Debugging Intermittent Hard Fault on Reset - HELP!

AVoel.1 · ‎2022-01-21

We've got code that's been working for months. We updated the HAL Drivers and IDE, and now we got a gremlin. Now we have intermittent hard faults after an external hardware reset, but only when using STMCubeProgrammer (not the IDE) to program the MCU, and seemingly only after a full chip erase before programming. We've instrumented the hardfault handler and we see the attached output when it happens:

So two questions. This output looks very strange, especially the PC being at address 0x2000000. I've tested the tracing code with intentional hard faults, and it works fine, so I think this address is real in some sense.

Second question - does anyone know how to programmatically generate a call stack from the hard fault handler? I've seen posts using gnu Unwind_Backtrace, but none of them have any explanation as to how anything works.

Any help would be greatly appreciated!! We are burning days of time trying to figure this out.

waclawek.jan · ‎2022-01-21

Which STM32?

What is "external hardware reset"?

HFSR.DEBUGEVT being set appears to indicate that a debug event occured, and several DFSR bits are set too, which indicate that this is a debug event. In other words, you appear to have a debugger attached. How to interpret PC=2000'0000 in this context, I don't know. Do you attempt to run code from RAM?

JW

AVoel.1 · ‎2022-01-22

The MCU is and STM32L452, in a WLCSP64 package. No, we don't run out of RAM, certainly not the first word of RAM. The only time we even briefly run out of RAM is transferring control from our bootloader to our App:

__disable_irq();
      auto p = cmd_handler.ProgParams();
      __set_MSP(*(__IO uint32_t*) p.addr);
      auto jumpAddress = *(__IO uint32_t*)(p.addr+4);
      auto JumpToApplication = (void(*)(void)) jumpAddress;
      JumpToApplication();

But that code hasn't even run yet when we get our Hard Fault.

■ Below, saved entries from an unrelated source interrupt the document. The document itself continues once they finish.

(** One lane. *)
Lemma roll_back_lane m0 p x a b al ss i : lane_snaps m0 (ss i) → rolling m0 (pm_mem p) ss i → (i < lp_nlanes pop)%nat →
  D ≤ a → D ≤ b → (∀ y, in_lanes y → y < D) →
  ∃ c p1 p', operation_new fuel (undo_of i) LANE_UNDO_SIZE LOG_TYPE_UNDO (MEnv p (Some x :: Some a :: Some b :: al)) =
      (Ok (Some c), MEnv p1 al) ∧
    on_ctx c (operation_resume fuel;; operation_process o fuel;; operation_finish o pfree push_ok fuel;; operation_delete)
      (MEnv p1 al) = (Ok tt, MEnv p' al) ∧
    rolling m0 (pm_mem p') ss (S i).
Proof using Type*.
  intros [Hok Hold Hap Hf] Hro Hi Ha Hb HD. pose proof (ro_todo _ _ _ _ Hro i ltac:(lia)) as Hlog.
  destruct (new_undo_run fuel D p x a b al (undo_of i) LANE_UNDO_SIZE ltac:(lia) (ul_next _ _ _ _ Hlog) Ha Hb)
    as (c & p1 & E1 & Hready & Hp1).
  assert (undo_log (pm_mem p1) (undo_of i) LANE_UNDO_SIZE (ss i)) as Hlog1.
  { apply (undo_log_ext (pm_mem p)); [|done]. intros y Hy. by apply Hp1, HD, (undo_in_lanes i). }
  destruct (undo_recovery_run o pfree push_ok fuel (MState (MEnv p1 al) c) (undo_of i) LANE_UNDO_SIZE (ss i) Hready Hlog1)
    as (s' & E & Hal & Hlog' & Hm); [|done|].
  { eapply Forall_impl; [|exact Hap]. intros sn Hsn y Hy Hin. by apply (Hsn y Hy), (undo_in_lanes i). }
  exists c, p1, (me_pm (ms_env s')). split; [done|]. split.
  { unfold on_ctx. rewrite (recovery_then operation_delete _ _ E). cbn in Hal.
    change ((Ok tt, ms_env s') = (Ok tt, MEnv (me_pm (ms_env s')) al)). by rewrite <- Hal; destruct (ms_env s'). }
  cbn [ms_env me_pm] in Hm.
  assert (∀ y, in_lanes y → ¬ in_undo_log (undo_of i) LANE_UNDO_SIZE y → rd (pm_mem (me_pm (ms_env s'))) y = rd (pm_mem p) y) as Hlanes.
  { intros y Hy Hny. rewrite Hm by done. rewrite uops_apply_out; [by apply Hp1, HD|]. apply Forall_fmap.
    eapply Forall_impl; [|exact Hap]. intros sn Hsn Ht. by apply (Hsn y). }
  assert (∀ j l, j ≠ i → (j < lp_nlanes pop)%nat → undo_log (pm_mem p) (undo_of j) LANE_UNDO_SIZE l →
    undo_log (pm_mem (me_pm (ms_env s'))) (undo_of j) LANE_UNDO_SIZE l) as Hothers.
  { intros j l Hne Hj. apply undo_log_ext. intros y Hy. apply Hlanes; [by apply (undo_in_lanes j)|]. by apply (undos_apart j i). }
  split.
  - intros j Hj. destruct (decide (j = i)) as [->|Hne]; [done|]. apply Hothers; [done|lia|]. apply (ro_done _ _ _ _ Hro). lia.
  - intros j Hj. apply Hothers; [lia|lia|]. apply (ro_todo _ _ _ _ Hro). lia.
  - intros y Hy Hny. assert (¬ in_undo_log (undo_of i) LANE_UNDO_SIZE y) as Hnu by (intros H; by apply Hny, (undo_in_lanes i)).
    rewrite Hm by done. destruct (ro_mem _ _ _ _ Hro y Hy Hny) as [H|(j & Hj & H)].
    + left. apply restore_byte; [done..|]. left. by rewrite Hp1.
    + destruct (decide (j = i)) as [->|Hne]; [left; apply restore_byte; [done..|by right]|].
      right. exists j. split; [lia|done].
Qed.

(** All of them. *)
Lemma recover_undo_run m0 ss n : ∀ i p l al, (∀ j, (j < lp_nlanes pop)%nat → lane_snaps m0 (ss j)) →
  rolling m0 (pm_mem p) ss i → (i + n = lp_nlanes pop)%nat → length l = (3 * n)%nat → Forall (λ a, D ≤ a) l →
  (∀ y, in_lanes y → y < D) →
  ∃ p', recover_undo o fuel pop pfree push_ok n (Z.of_nat i) 0 (MEnv p ((Some <$> l) ++ al)) = (Ok 0, MEnv p' al) ∧
    rolling m0 (pm_mem p') ss (lp_nlanes pop).
Proof using Type*.
  induction n as [|n IH]; intros i p l al Hs Hro Hi Hl HlD HD; cbn [recover_undo].
  - destruct l; [|done]. rewrite Nat.add_0_r in Hi. subst i. by exists p.
  - destruct l as [|x [|a [|b l]]]; [simpl in Hl; lia..|]. rewrite !fmap_cons. cbn [app].
    apply Forall_cons_1 in HlD as [_ HlD]. apply Forall_cons_1 in HlD as [Ha HlD]. apply Forall_cons_1 in HlD as [Hb HlD].
    destruct (roll_back_lane m0 p x a b ((Some <$> l) ++ al) ss i (Hs i ltac:(lia)) Hro ltac:(lia) Ha Hb HD)
      as (c & p1 & p2 & E1 & E2 & Hro2).
    fold (undo_of i). erewrite bind_ok by exact E1. cbv beta iota. erewrite bind_ok by exact E2.
    replace (Z.of_nat i + 1) with (Z.of_nat (S i)) by lia. apply (IH (S i) p2 l al); [done|done|lia|simpl in Hl; lia|done|done].
Qed.

(** Redo logs without pending changes are left alone. *)
Lemma recover_redo_run n : ∀ i p, (i + n = lp_nlanes pop)%nat →
  (∀ j u, (j < lp_nlanes pop)%nat → u ∈ redos_of j → ulog_recovery_needed fuel u true p = (Ok false, p)) →
  recover_redo o fuel pop n (Z.of_nat i) p = (Ok tt, p).
Proof using.
  induction n as [|n IH]; intros i p Hi Hr; cbn [recover_redo]; [done|].
  assert (∀ u, u ∈ redos_of i → ulog_recover o fuel u p = (Ok tt, p)) as Hrec.
  { intros u Hu. unfold ulog_recover. by erewrite bind_ok by (apply (Hr i); [lia|done]). }
  erewrite bind_ok by (apply Hrec; left). erewrite bind_ok by (apply Hrec; right; left).
  replace (Z.of_nat i + 1) with (Z.of_nat (S i)) by lia. apply IH; [lia|done].
Qed.

(** C18: opening a pool rolls back every lane.  Let the undo logs of the lanes hold snapshots of a
    memory [m0], and let the pool agree with [m0] except where there is a snapshot and in the lanes; when the redo logs
    are idle, the heap boots and the contexts can be allocated, recovery returns 0, the pool is [m0] again and
    all undo logs are empty. *)
Theorem lane_recovery_rolls_back m0 ss p p1 l al :
  (∀ j u, (j < lp_nlanes pop)%nat → u ∈ redos_of j → ulog_recovery_needed fuel u true p = (Ok false, p)) →
  pmalloc_boot p = (Ok 0, p1) → (∀ a, a < D → rd (pm_mem p1) a = rd (pm_mem p) a) →
  (∀ j, (j < lp_nlanes pop)%nat → lane_snaps m0 (ss j)) → rolling m0 (pm_mem p) ss 0 →
  length l = (3 * lp_nlanes pop)%nat → Forall (λ a, D ≤ a) l → (∀ y, in_lanes y → y < D) →
  ∃ p', lane_recover_and_section_boot o fuel pop pmalloc_boot pfree push_ok (MEnv p ((Some <$> l) ++ al)) = (Ok 0, MEnv p' al) ∧
    (∀ a, a < D → ¬ in_lanes a → rd (pm_mem p') a = rd m0 a) ∧
    ∀ j, (j < lp_nlanes pop)%nat → undo_log (pm_mem p') (undo_of j) LANE_UNDO_SIZE [].
Proof using Type*.
  intros Hredo Hboot Hp1 Hs [Hd Ht Hm] Hl HlD HD.
  assert (rolling m0 (pm_mem p1) ss 0) as Hro.
  { split; [lia|..].
    - intros j Hj. apply (undo_log_ext (pm_mem p)); [|by apply Ht]. intros a Ha. apply Hp1, HD, (undo_in_lanes j); [lia|done].
    - intros a Ha Hna. rewrite Hp1 by done. by apply Hm. }
  destruct (recover_undo_run m0 ss (lp_nlanes pop) 0 p1 l al Hs Hro eq_refl Hl HlD HD) as (p' & E & [Hd' _ Hm']).
  exists p'. split; [|split; [|done]].
  - unfold lane_recover_and_section_boot. erewrite bind_ok.
    2: { unfold on_pm. cbn [me_pm]. pose proof (recover_redo_run (lp_nlanes pop) 0 p eq_refl Hredo) as E0. change (Z.of_nat 0) with 0 in E0. by rewrite E0. }
    erewrite bind_ok by (unfold on_pm; cbn [me_pm]; by rewrite Hboot). exact E.
  - intros a Ha Hna. destruct (Hm' a Ha Hna) as [H|(j & Hj & _)]; [done|lia].
Qed.
End recover.

(** ** Witness: a pool with two lanes *)

Definition ex_pop : lane_pool := LanePool 8192 2.
Definition ex_lanes : pmem := (lane_init_data clflush_ops ex_pop (Pmem ∅ [])).2.

(** The transaction of lane 0 has changed a word after taking its snapshot. *)
Definition ex_tx : M menv unit :=
  ctx ← operation_new 3 (undo_of ex_pop 0) LANE_UNDO_SIZE LOG_TYPE_UNDO;
  match ctx with
  | None => mret tt
  | Some ctx => on_ctx ctx (operation_start;; tx_run clflush_ops None 10 [TxSnapshot 65536 8; TxStore 65536 (le_bytes 8 7)])
  end.
Definition ex_torn_pool : pmem := Pmem (pm_mem (me_pm (ex_tx (MEnv ex_lanes (Some <$> [1900000; 2000000; 2100000]))).2)) [].
Definition ex_snaps (j : nat) : list snap := if decide (j = 0%nat) then [Snap 65536 (zeros 8)] else [].

Lemma ex_tx_changed : rd64 (pm_mem ex_torn_pool) 65536 = 7.
Proof. vm_compute. reflexivity. Qed.

Lemma ex_two j : (j < lp_nlanes ex_pop)%nat → j = 0%nat ∨ j = 1%nat.
Proof. simpl. lia. Qed.

Lemma ex_lane_snaps j : (j < lp_nlanes ex_pop)%nat → lane_snaps 10 ex_pop ∅ (ex_snaps j).
Proof.
  intros [-> | ->]%ex_two; [|split; [constructor..|simpl; lia]].
  assert (∀ a, snap_covers (Snap 65536 (zeros 8)) a → 65536 ≤ a < 65544) as Hc by (unfold snap_covers; simpl; lia).
  split; [| | |simpl; lia]; (constructor; [|constructor]).
  - split; [simpl; lia|done|simpl; lia|change (Forall is_byte (zeros 8)); auto with pmdk].
  - intros a _. unfold rd. rewrite lookup_empty. change (nth (Z.to_nat (a - 65536)) (repeat 0 8) 0 = 0). apply nth_repeat.
  - intros a Ha%Hc. unfold in_lanes. simpl. unfold LANE_TOTAL_SIZE. lia.
Qed.

Lemma ex_rolling : rolling ex_pop 1048576 ∅ (pm_mem ex_torn_pool) ex_snaps 0.
Proof.
  split; [lia|..].
  - intros j Hj. destruct (ex_two j ltac:(lia)) as [-> | ->].
    + split; [vm_compute; reflexivity|vm_compute; reflexivity| |vm_compute; discriminate| |vm_compute; reflexivity|by exists 32].
      * split; [|done]. split_and!; vm_compute; reflexivity.
      * intros a Ha. apply (zero_outside _ (λ k, (k <? 9280) || (11264 <=? k))); [vm_compute; reflexivity|].
        change (9216 + 64 ≤ a < 9216 + 2048) in Ha. apply orb_false_iff. lia.
    + split; [vm_compute; reflexivity|vm_compute; reflexivity|done|vm_compute; discriminate| |vm_compute; reflexivity|by exists 32].
      intros a Ha. apply (zero_outside _ (λ k, (k <? 12288) || (14336 <=? k))); [vm_compute; reflexivity|].
      change (12288 + 0 ≤ a < 12288 + 2048) in Ha. apply orb_false_iff. lia.
  - intros a Ha Hna. destruct (decide (65536 ≤ a < 65544)) as [Hc|Hc].
    + right. exists 0%nat. split; [simpl; lia|]. constructor. unfold snap_covers. simpl. lia.
    + left. unfold in_lanes in Hna. simpl in Hna. unfold LANE_TOTAL_SIZE in Hna.
      rewrite (zero_outside _ (λ k, ((8192 <=? k) && (k <? 14336)) || ((65536 <=? k) && (k <? 65544)) || (1048576 <=? k)));
        [unfold rd; by rewrite lookup_empty|vm_compute; reflexivity|].
      cbv beta. lia.
Qed.

Lemma needed_idle fuel m u : (ulog_recovery_needed fuel u true (Pmem m [])).1 = Ok false →
  ulog_recovery_needed fuel u true (Pmem m []) = (Ok false, Pmem m []).
Proof.
  intros E. destruct (needed_eq fuel m m u (λ a, eq_refl)) as [_ E2].
  destruct (ulog_recovery_needed fuel u true (Pmem m [])) as [r p]. simpl in *. by subst.
Qed.

Lemma ex_redos_idle j u : (j < lp_nlanes ex_pop)%nat → u ∈ redos_of ex_pop j →
  ulog_recovery_needed 10 u true ex_torn_pool = (Ok false, ex_torn_pool).
Proof.
  intros [-> | ->]%ex_two [-> |[-> |[]%not_elem_of_nil]%elem_of_cons]%elem_of_cons; apply needed_idle; vm_compute; reflexivity.
Qed.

Your comment about the debugger is interesting. We had noticed the DEBUGEVT bit but hadn't paid much atttention. Yes, there is an ST-Link attached, but we aren't in debug mode, it is attached since we just programmed using the STM32CubeProgrammer and then disconnected. Just maybe it is a development tool bug associated with the debug port. We will try disconnecting the ST-Link and see if we can reproduce the problem. For what it is worth, we cannot duplicate this problem in debug mode running from the IDE.

Does that provide any clues?

AVoel.1 · ‎2022-01-22

I forgot to clarify. "external hardware reset" means pulling the RESET pin low.

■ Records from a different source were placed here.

(* ===== verification/LaneHold.v ===== *)
(** * libpmemobj: how threads take lanes

    Models the thread side of [libpmemobj/lane.c].  A thread keeps, for every pool, a record with the lane it
    holds; the records are found through a cuckoo table and a one-entry cache.  A lane is taken by a
    compare-and-swap on its lock.  [FATAL] and a failing assertion are [Undef].

    One turn of the loop that takes a lane is a definition of its own ([get_lane_turn]): it has the one
    compare-and-swap, so that [LaneHoldTheorems.v] can follow every interleaving of threads. *)

From stdpp Require Import base gmap list numbers.
From S2P Require Import Prelude Memory Ulog Vecq Cuckoo Memops Lane.
Local Open Scope Z_scope.

Definition LANE_JUMP : Z := 64 / 8.
Definition LANE_PRIMARY_ATTEMPTS : Z := 128.
Definition RLANE_DEFAULT : Z := 0.
Definition UINT64_MAX : Z := 2 ^ 64 - 1.

(** Records are in volatile memory; [prev] and [next] are addresses, 0 for [NULL]. *)
Record lane_info : Type := LaneInfo {
  li_pop_uuid_lo : Z;
  li_lane_idx : Z;
  li_nest_count : Z;
  li_primary : Z;
  li_primary_attempts : Z;
  li_prev : Z;
  li_next : Z
}.

(** The thread-local variables, and the outcomes of the next allocations (of the table, of records). *)
Record thread : Type := Thread {
  th_ht : option cuckoo;
  th_records : Z;
  th_cache : Z;
  th_infos : gmap Z lane_info;
  th_zalloc : list bool;
  th_malloc : list Z
}.

Definition set_ht (ht : option cuckoo) (t : thread) : thread :=
  Thread ht (th_records t) (th_cache t) (th_infos t) (th_zalloc t) (th_malloc t).
Definition set_records (a : Z) (t : thread) : thread :=
  Thread (th_ht t) a (th_cache t) (th_infos t) (th_zalloc t) (th_malloc t).
Definition set_cache (a : Z) (t : thread) : thread :=
  Thread (th_ht t) (th_records t) a (th_infos t) (th_zalloc t) (th_malloc t).
Definition set_infos (m : gmap Z lane_info) (t : thread) : thread :=
  Thread (th_ht t) (th_records t) (th_cache t) m (th_zalloc t) (th_malloc t).

Local Abbreviation MT A := (M thread A).

(** Access through a pointer. *)
Definition get_info (a : Z) : MT lane_info := λ t,
  match th_infos t !! a with Some i => (Ok i, t) | None => (Undef, t) end.
Definition put_info (a : Z) (i : lane_info) : MT unit := modify (λ t, set_infos (<[a := i]> (th_infos t)) t).
Definition upd_info (a : Z) (f : lane_info → lane_info) : MT unit := i ← get_info a; put_info a (f i).
Definition free_info (a : Z) : MT unit := modify (λ t, set_infos (delete a (th_infos t)) t).

Definition set_prev (p : Z) (i : lane_info) : lane_info :=
  LaneInfo (li_pop_uuid_lo i) (li_lane_idx i) (li_nest_count i) (li_primary i) (li_primary_attempts i) p (li_next i).
Definition set_next_info (n : Z) (i : lane_info) : lane_info :=
  LaneInfo (li_pop_uuid_lo i) (li_lane_idx i) (li_nest_count i) (li_primary i) (li_primary_attempts i) (li_prev i) n.

(** An operation on the table. *)
Definition on_ht {A} (f : M cuckoo_env A) : MT A := λ t,
  match th_ht t with
  | None => (Undef, t)
  | Some c =>
      let '(r, e) := f (CuckooEnv c (th_zalloc t)) in
      (r, Thread (Some (ce_table e)) (th_records t) (th_cache t) (th_infos t) (ce_alloc e) (th_malloc t))
  end.

Definition Malloc : MT Z := λ t,
  match th_malloc t with
  | a :: l => (Ok a, Thread (th_ht t) (th_records t) (th_cache t) (th_infos t) (th_zalloc t) l)
  | [] => (Ok 0, t)
  end.

(** ** The records of a thread *)

(** [malloc] and [zalloc]: the outcomes of the two allocations of [cuckoo_new]. *)
Definition lane_info_create (malloc zalloc : bool) : MT unit :=
  match cuckoo_new malloc zalloc with
  | None => undef
  | Some c => modify (set_ht (Some c))
  end.

(** The list of the records is walked to free them. *)
Fixpoint free_records (fuel : nat) (head : Z) : MT unit :=
  if head =? 0 then mret tt
  else
    match fuel with
    | O => undef
    | S fuel => i ← get_info head; free_info head;; free_records fuel (li_next i)
    end.
Definition lane_info_delete (fuel : nat) : MT unit :=
  ht ← gets th_ht;
  match ht with
  | None => mret tt
  | Some _ =>
      head ← gets th_records;
      free_records fuel head;;
      modify (set_ht None);; modify (set_records 0);; modify (set_cache 0)
  end.

(** [tls_ok]: [os_tls_set] succeeds. *)
Definition lane_info_ht_boot (malloc zalloc tls_ok : bool) : MT unit :=
  lane_info_create malloc zalloc;; if tls_ok then mret tt else undef.

Definition lane_info_cleanup (uuid : Z) : MT unit :=
  ht ← gets th_ht;
  match ht with
  | None => mret tt
  | Some _ =>
      info ← on_ht (on_table (cuckoo_remove uuid));
      if info =? 0 then mret tt
      else
        i ← get_info info;
        (if li_prev i =? 0 then mret tt else upd_info (li_prev i) (set_next_info (li_next i)));;
        i ← get_info info;
        (if li_next i =? 0 then mret tt else upd_info (li_next i) (set_prev (li_prev i)));;
        cache ← gets th_cache;
        (if cache =? info then modify (set_cache 0) else mret tt);;
        records ← gets th_records;
        (if records =? info then modify (set_records (li_next i)) else mret tt);;
        free_info info
  end.

(** The descriptor of the pool and the thread of the caller; the records of other threads stay. *)
Definition lane_cleanup (nlanes : nat) (uuid : Z) : M (lane_descriptor * thread) unit := λ '(d, t),
  match nlanes, ld_lane d with
  | S _, None => (Undef, (d, t))
  | _, _ =>
      let '(r, t) := lane_info_cleanup uuid t in
      (r, (LaneDescriptor (ld_runtime_nlanes d) (ld_next_lane_idx d) None None, t))
  end.

(** Leaving the process or a thread. *)
Definition lane_info_ht_destroy (fuel : nat) : MT unit := lane_info_delete fuel.
Definition lane_info_destroy (fuel : nat) : MT unit := lane_info_delete fuel.

Section record.
(** The outcomes of the first allocation of the table. *)
Context (malloc zalloc tls_ok : bool).

Definition new_lane_info (uuid : Z) : MT Z :=
  info ← Malloc;
  if info =? 0 then undef
  else
    records ← gets th_records;
    put_info info (LaneInfo uuid UINT64_MAX 0 0 LANE_PRIMARY_ATTEMPTS 0 records);;
    (if records =? 0 then mret tt else upd_info records (set_prev info));;
    modify (set_records info);;
    err ← on_ht (cuckoo_insert uuid info);
    if negb (err =? 0) then undef else mret info.

Definition get_lane_info_record (uuid : Z) : MT Z :=
  cache ← gets th_cache;
  hit ← (if cache =? 0 then mret false else i ← get_info cache; mret (li_pop_uuid_lo i =? uuid));
  if (hit : bool) then mret cache
  else
    ht ← gets th_ht;
    (match ht with None => lane_info_ht_boot malloc zalloc tls_ok | Some _ => mret tt end);;
    info ← on_ht (on_table (cuckoo_get uuid));
    info ← (if info =? 0 then new_lane_info uuid else mret info);
    modify (set_cache info);;
    mret info.
End record.

(** ** Taking a lane *)

(** What the threads of a process share. *)
Record lane_shared : Type := LaneShared { lk_locks : list Z; lk_next_lane_idx : Z; lk_runtime_nlanes : Z }.

Definition upd_lane (idx : Z) (nest : Z) (primary attempts : Z) (i : lane_info) : lane_info :=
  LaneInfo (li_pop_uuid_lo i) idx nest primary attempts (li_prev i) (li_next i).

(** [util_bool_compare_and_swap64] *)
Definition cas (locks : list Z) (idx old new : Z) : res (bool * list Z) :=
  match lookupZ locks idx with
  | None => Undef
  | Some v => if v =? old then Ok (true, updZ locks idx new) else Ok (false, locks)
  end.

(** One turn of the inner loop of [get_lane]: whether a lane was taken. *)
Definition get_lane_turn (nlocks : Z) (locks : list Z) (i : lane_info) : res (bool * list Z * lane_info) :=
  let idx := li_lane_idx i mod nlocks in
  match cas locks idx 0 1 with
  | Ok (true, locks) =>
      Ok (true, locks,
        if idx =? li_primary i then upd_lane idx (li_nest_count i) (li_primary i) LANE_PRIMARY_ATTEMPTS i
        else if li_primary_attempts i =? 0 then upd_lane idx (li_nest_count i) idx LANE_PRIMARY_ATTEMPTS i
        else upd_lane idx (li_nest_count i) (li_primary i) (li_primary_attempts i) i)
  | Ok (false, locks) =>
      let attempts := if (idx =? li_primary i) && (0 <? li_primary_attempts i)
                      then li_primary_attempts i - 1 else li_primary_attempts i in
      Ok (false, locks, upd_lane (u64 (idx + 1)) (li_nest_count i) (li_primary i) attempts i)
  | Fail e => Fail e
  | Undef => Undef
  end.

(** The two loops: the outer one continues where the inner one ends, at [nlocks], which is lane 0. *)
Fixpoint get_lane_loop (fuel : nat) (nlocks : Z) (locks : list Z) (i : lane_info) : res (list Z * lane_info) :=
  match fuel with
  | O => Undef
  | S fuel =>
      match get_lane_turn nlocks locks i with
      | Ok (true, locks, i) => Ok (locks, i)
      | Ok (false, locks, i) => get_lane_loop fuel nlocks locks i
      | Fail e => Fail e
      | Undef => Undef
      end
  end.
Definition get_lane (fuel : nat) (nlocks : Z) (locks : list Z) (i : lane_info) : res (list Z * lane_info) :=
  get_lane_loop fuel nlocks locks (upd_lane (li_primary i) (li_nest_count i) (li_primary i) (li_primary_attempts i) i).

(** The first lane to try. *)
Definition first_lane (sh : lane_shared) (i : lane_info) : lane_shared * lane_info :=
  if li_lane_idx i =? UINT64_MAX then
    let next := lk_next_lane_idx sh in
    (LaneShared (lk_locks sh) (u32 (next + LANE_JUMP)) (lk_runtime_nlanes sh),
     upd_lane next (li_nest_count i) next (li_primary_attempts i) i)
  else (sh, i).

(** A thread, the shared data and the lanes of the pool. *)
Record hold_state : Type := HoldState { hs_thread : thread; hs_shared : lane_shared; hs_lanes : list lane }.

Definition on_thread {A} (f : MT A) : M hold_state A := λ s,
  let '(r, t) := f (hs_thread s) in (r, HoldState t (hs_shared s) (hs_lanes s)).
Definition set_shared (sh : lane_shared) : M hold_state unit :=
  modify (λ s, HoldState (hs_thread s) sh (hs_lanes s)).

(** [operation_init] of a context. *)
Definition reinit (c : operation_context) : operation_context :=
  ms_ctx (operation_init (MState (MEnv (Pmem.Pmem ∅ []) []) c)).2.
Definition reinit_lane (l : lane) : lane :=
  Lane (ln_layout l) (reinit (ln_internal l)) (reinit (ln_external l)) (reinit (ln_undo l)).

Section hold.
Context (malloc zalloc tls_ok : bool) (fuel : nat) (uuid : Z) (has_remote_replicas : bool).

(** [lanep]: whether the caller wants the lane. *)
Definition lane_hold (lanep : bool) : M hold_state Z :=
  n ← gets (lk_runtime_nlanes ∘ hs_shared);
  if n =? 0 then (if negb has_remote_replicas || lanep then undef else mret RLANE_DEFAULT)
  else
    a ← on_thread (get_lane_info_record malloc zalloc tls_ok uuid);
    i ← on_thread (get_info a);
    sh ← gets hs_shared;
    let '(sh, i) := first_lane sh i in
    set_shared sh;;
    let outermost := li_nest_count i =? 0 in
    let i := upd_lane (li_lane_idx i) (u64 (li_nest_count i + 1)) (li_primary i) (li_primary_attempts i) i in
    i ← (if outermost then
           match get_lane fuel n (lk_locks sh) i with
           | Ok (locks, i) => set_shared (LaneShared locks (lk_next_lane_idx sh) n);; mret i
           | Fail e => fail e
           | Undef => undef
           end
         else mret i);
    on_thread (put_info a i);;
    lanes ← gets hs_lanes;
    match lookupZ lanes (li_lane_idx i) with
    | None => undef
    | Some l =>
        (if lanep && (li_nest_count i =? 1)
         then modify (λ s, HoldState (hs_thread s) (hs_shared s) (updZ lanes (li_lane_idx i) (reinit_lane l)))
         else mret tt);;
        mret (u32 (li_lane_idx i))
    end.

Definition lane_attach (lane : Z) : MT unit :=
  a ← get_lane_info_record malloc zalloc tls_ok uuid;
  upd_info a (λ i, upd_lane lane 1 (li_primary i) (li_primary_attempts i) i).

Definition lane_detach : MT Z :=
  a ← get_lane_info_record malloc zalloc tls_ok uuid;
  i ← get_info a;
  let nest := u64 (li_nest_count i - 1) in
  put_info a (upd_lane (li_lane_idx i) nest (li_primary i) (li_primary_attempts i) i);;
  if nest =? 0 then mret (u32 (li_lane_idx i)) else undef.

Definition lane_release : M hold_state unit :=
  n ← gets (lk_runtime_nlanes ∘ hs_shared);
  if n =? 0 then (if has_remote_replicas then mret tt else undef)
  else
    a ← on_thread (get_lane_info_record malloc zalloc tls_ok uuid);
    i ← on_thread (get_info a);
    if li_lane_idx i =? UINT64_MAX then undef
    else if li_nest_count i =? 0 then undef
    else
      let nest := li_nest_count i - 1 in
      on_thread (put_info a (upd_lane (li_lane_idx i) nest (li_primary i) (li_primary_attempts i) i));;
      if nest =? 0 then
        sh ← gets hs_shared;
        match cas (lk_locks sh) (li_lane_idx i) 1 0 with
        | Ok (true, locks) => set_shared (LaneShared locks (lk_next_lane_idx sh) (lk_runtime_nlanes sh))
        | _ => undef
        end
      else mret tt.
End hold.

I've been trying to absorb the debug architecture by reading the ARM®v7-M Architecture Reference Manual. It's very complicated. One question that comes to mind is "why would a debug event be triggered when not in debug mode?" It seems that an external agent like the CubeProgrammer could set up the registers this way with the ST-Link attached, but why? (but I am a little hazy on all this, it looks very complicated).

Tesla DeLorean · ‎2022-01-22

Perhaps have your own Hard Fault handler output diagnostic data, dump memory areas, or instructions.

Check what's happening with the BOOT0 pin, and option bytes. Check L4 errata.

Check the vectors are not corrupted.

Tips, Buy me a coffee, or three.. PayPal Venmo
Up vote any posts that you find helpful, it shows what's working..

AVoel.1 · ‎2022-01-23

It's already generating diagnostic data, see the original post. I've adding DEMSR to the list, we will retest. We've checked the options bytes. The BOOT0 pin will always be the same, the problem is intermittent. Same with the vectors. But checking the errata is a good idea.